Fluorine-18 Labeled Fluorofuranylnorprogesterone ([(18)F]FFNP) and Dihydrotestosterone ([(18)F]FDHT) Prepared by “Fluorination on Sep-Pak” Method

To further explore the scope of our recently developed “fluorination on Sep-Pak” method, we prepared two well-known positron emission tomography (PET) tracers 21-[(18)F]fluoro-16α,17α-[(R)-(1′-α-furylmethylidene)dioxy]-19-norpregn-4-ene-3,20-dione furanyl norprogesterone ([(18)F]FFNP) and 16β-[(18)F]fluoro-5α-dihydrotestosterone ([(18)F]FDHT). Following the “fluorination on Sep-Pak” method, over 70% elution efficiency was observed with 3 mg of triflate precursor of [(18)F]FFNP. The overall yield of [(18)F]FFNP was 64–72% (decay corrected) in 40 min synthesis time with a molar activity of 37–81 GBq/µmol (1000–2200 Ci/mmol).

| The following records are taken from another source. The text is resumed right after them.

Lemma sign_identity_cases :
  (exists a identity n node,
      reaches_signing fmt btc client label expected_address log a identity n node
      /\ Client.sign_identity fmt btc client label expected_address _strftime
           _urandom log
         = (rbind (device.sign_identity client
                     (log ++ [GetPublicNode n None]) identity hidden visual
                     None)
              (fun signed =>
                 rbind (assert (text_eqb a (address signed)))
                   (fun _ =>
                      rbind (assert (bytes_eqb node (public_key signed)))
                        (fun _ =>
                           _validate_signature fmt signed
                             (message_digest fmt btc hidden (raw visual))
                             SECP256k1))),
            (log ++ [GetPublicNode n None])
              ++ [SignIdentity identity hidden visual None]))
  \/ ((forall q,
         In q (snd (Client.sign_identity fmt btc client label
                      expected_address _strftime _urandom log)) ->
         In q log \/ is_sign_request q = false)
      /\ (forall k,
            fst (Client.sign_identity fmt btc client label expected_address
                   _strftime _urandom log) = Ok k ->
            expected_address = None /\ k = 2)).
Proof.
  unfold Client.sign_identity, bind, lift, send, ret.
  fold visual hidden.
  destruct (Client.get_identity label None) as [identity|] eqn:Ei;
    [|right; cbn [fst snd]; split; [auto|discriminate]].
  destruct (_get_address fmt identity) as [n|] eqn:En;
    [|right; cbn [fst snd]; split; [auto|discriminate]].
  destruct (device.get_public_node client log n None) as [node|] eqn:Eno.
  2:{ right. cbn [fst snd]. split; [|discriminate].
      intros q Hq. apply in_app_or in Hq. destruct Hq as [Hq | [<- | []]];
        auto. }
  destruct (bitcoin.pubkey_to_address btc node) as [a|] eqn:Ea.
  2:{ right. cbn [fst snd]. split; [|discriminate].
      intros q Hq. apply in_app_or in Hq. destruct Hq as [Hq | [<- | []]];
        auto. }
  destruct expected_address as [expected|] eqn:Ee.
  - destruct (text_eqb expected a) eqn:Et; cbn [assert].
    + apply text_eqb_eq in Et. subst expected. left.
      exists a, identity, n, node. split; [unfold reaches_signing; auto 10|].
      destruct (device.sign_identity client (log ++ [GetPublicNode n None])
                  identity hidden visual None) as [signed|]; cbn [rbind];
        [|reflexivity].
      destruct (assert (text_eqb a (address signed))); cbn [rbind];
        [|reflexivity].
      destruct (assert (bytes_eqb node (public_key signed))); reflexivity.
    + right. cbn [fst snd]. split; [|discriminate].
      intros q Hq. apply in_app_or in Hq. destruct Hq as [Hq | [<- | []]];
        auto.
  - right. split.
    + intros q.
      destruct (device.get_address client (log ++ [GetPublicNode n None]) n
                  (str "Bitcoin") true); cbn [snd];
        rewrite !in_app_iff; cbn [In];
        intros [[H | [<- | []]] | [<- | []]]; auto.
    + intros k.
      destruct (device.get_address client (log ++ [GetPublicNode n None]) n
                  (str "Bitcoin") true); cbn [fst]; [|discriminate].
      intros H. injection H as <-. auto.
Qed.

End SignIdentityAll.

(** X15: a signing request leaves [sign_identity] only when an expected
    address was given and equals the address computed from the public node
    the device returned for the key path of the label; the request carries
    the parsed identity, the 64 bytes of [_urandom] as hidden and the
    timestamp of [_strftime] as visual challenge. *)
Theorem sign_identity_signs_only_expected {VerifyingKey : Type}
    (fmt : formats.t VerifyingKey) (btc : bitcoin.t) (client : device.t)
    (label : text) (expected_address : option text)
    (_strftime : text -> text) (_urandom : nat -> bytes)
    (log : list request) (q : request) :
  In q (snd (Client.sign_identity fmt btc client label expected_address
               _strftime _urandom log)) ->
  is_sign_request q = true ->
  In q log
  \/ exists a identity n node,
       reaches_signing fmt btc client label expected_address log a identity n
         node
       /\ q = SignIdentity identity (_urandom 64%nat)
                (_strftime (str "%d/%m/%y %H:%M:%S")) None.
Proof.
  intros Hq Hs.
  destruct (sign_identity_cases fmt btc client label expected_address
              _strftime _urandom log)
    as [(a & identity & n & node & Hr & E) | [Hno _]].
  - rewrite E in Hq. cbn [snd] in Hq. rewrite !in_app_iff in Hq.
    cbn [In] in Hq. destruct Hq as [[Hq | [<- | []]] | [<- | []]].
    + left. exact Hq.
    + discriminate Hs.
    + right. exists a, identity, n, node. auto.
  - destruct (Hno q Hq) as [H | H]; [left; exact H|congruence].
Qed.

Lemma sign_identity_signs_only_expected_witness :
  In (SignIdentity
        {| proto_f := None; user_f := None;
           host_f := Some (str "example.com"); port_f := None;
           path_f := None; index := 0 |}
        (repeat x07 64) (str "now") None) []
  \/ exists a identity n node,
       reaches_signing Sample.fmt Sample.btc (Sample.dev Sample.good)
         (str "example.com") (Some (str "1addr")) [] a identity n node
       /\ SignIdentity
            {| proto_f := None; user_f := None;
               host_f := Some (str "example.com"); port_f := None;
               path_f := None; index := 0 |}
            (repeat x07 64) (str "now") None
          = SignIdentity identity (repeat x07 64) (str "now") None.
Proof.
  apply (sign_identity_signs_only_expected Sample.fmt Sample.btc
           (Sample.dev Sample.good) (str "example.com")
           (Some (str "1addr")) (fun _ => str "now")
           (fun n => repeat x07 n) []).
  - vm_compute. right. left. reflexivity.
  - reflexivity.
Defined.

(** X16: the integrity checks of [sign_identity]: an expected address that
    differs from the computed one raises [AssertionError] before any
    signing request; after signing, an answer whose address or public key
    differs from the computed address or from the key of the public node
    raises [AssertionError], whatever the signature. *)
Theorem sign_identity_integrity {VerifyingKey : Type}
    (fmt : formats.t VerifyingKey) (btc : bitcoin.t) (client : device.t)
    (label : text) (_strftime : text -> text) (_urandom : nat -> bytes)
    (log : list request)
    (identity : Identity) (n : list Z) (node : bytes) (a : text) :
  Client.get_identity label None = Ok identity ->
  _get_address fmt identity = Ok n ->
  device.get_public_node client log n None = Ok node ->
  bitcoin.pubkey_to_address btc node = Ok a ->
  let log1 := log ++ [GetPublicNode n None] in
  let hidden := _urandom 64%nat in
  let visual := _strftime (str "%d/%m/%y %H:%M:%S") in
  (forall expected,
      expected <> a ->
      Client.sign_identity fmt btc client label (Some expected) _strftime
        _urandom log
      = (Raise AssertionError, log1))
  /\ (forall signed,
        device.sign_identity client log1 identity hidden visual None
        = Ok signed ->
        address signed <> a \/ public_key signed <> node ->
        Client.sign_identity fmt btc client label (Some a) _strftime
          _urandom log
        = (Raise AssertionError,
           log1 ++ [SignIdentity identity hidden visual None])).
Proof.
  intros Hi Hn Hno Ha log1 hidden visual. split.
  - intros expected Hne.
    unfold Client.sign_identity, bind, lift, send, ret.
    rewrite Hi, Hn, Hno, Ha, (text_eqb_neq _ _ Hne). reflexivity.
  - intros signed Hs Hbad.
    rewrite (sign_identity_signed fmt btc client label _strftime _urandom
               log identity n node a Hi Hn Hno Ha signed Hs).
    fold log1 hidden visual. f_equal.
    destruct Hbad as [Hbad | Hbad].
    + rewrite (text_eqb_neq a (address signed)) by congruence. reflexivity.
    + destruct (text_eqb a (address signed)); cbn [assert rbind];
        [|reflexivity].
      rewrite (bytes_eqb_neq node (public_key signed)) by congruence.
      reflexivity.
Qed.

Lemma sign_identity_integrity_witness :
  Client.sign_identity Sample.fmt Sample.btc (Sample.dev Sample.good)
    (str "example.com") (Some (str "1other")) (fun _ => str "now")
    (fun n => repeat x07 n) []
  = (Raise AssertionError,
     [GetPublicNode
        [2147483661; 2147483648; 3982588005; 2925882480; 2154655587] None])
  /\ Client.sign_identity Sample.fmt Sample.btc (Sample.dev Sample.wrong_key)
       (str "example.com") (Some (str "1addr")) (fun _ => str "now")
       (fun n => repeat x07 n) []
     = (Raise AssertionError,
        [GetPublicNode
           [2147483661; 2147483648; 3982588005; 2925882480; 2154655587] None;
         SignIdentity
           {| proto_f := None; user_f := None;
              host_f := Some (str "example.com"); port_f := None;
              path_f := None; index := 0 |}
           (repeat x07 64) (str "now") None]).
Proof.
  split.
  - apply (proj1 (sign_identity_integrity Sample.fmt Sample.btc
                    (Sample.dev Sample.good) (str "example.com")
                    (fun _ => str "now") (fun n => repeat x07 n) []
                    _ _ [x01; x02] (str "1addr")
                    eq_refl eq_refl eq_refl eq_refl)).
    discriminate.
  - apply (proj2 (sign_identity_integrity Sample.fmt Sample.btc
                    (Sample.dev Sample.wrong_key) (str "example.com")
                    (fun _ => str "now") (fun n => repeat x07 n) []
                    _ _ [x01; x02] (str "1addr")
                    eq_refl eq_refl eq_refl eq_refl) Sample.wrong_key eq_refl).
    right. discriminate.
Defined.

Slightly lower elution efficiency (~55%) was observed with the triflate precursor of [(18)F]FDHT. Fluorine-18 labeling, reduction, and deprotection to prepare [(18)F]FDHT were performed on Sep-Pak cartridges (PS-HCO(3) and Sep-Pak plus C-18). The overall yield of [(18)F]FDHT was 25–32% (decay corrected) in 70 min. The molar activity determined by using mass spectrometry was 63–148 GBq/µmol (1700–4000 Ci/mmol). Applying this quantitative measure of molar activity to in vitro assays [(18)F]FDHT exhibited high-affinity binding to androgen receptors (K(d)~2.5 nM) providing biological validation of this method.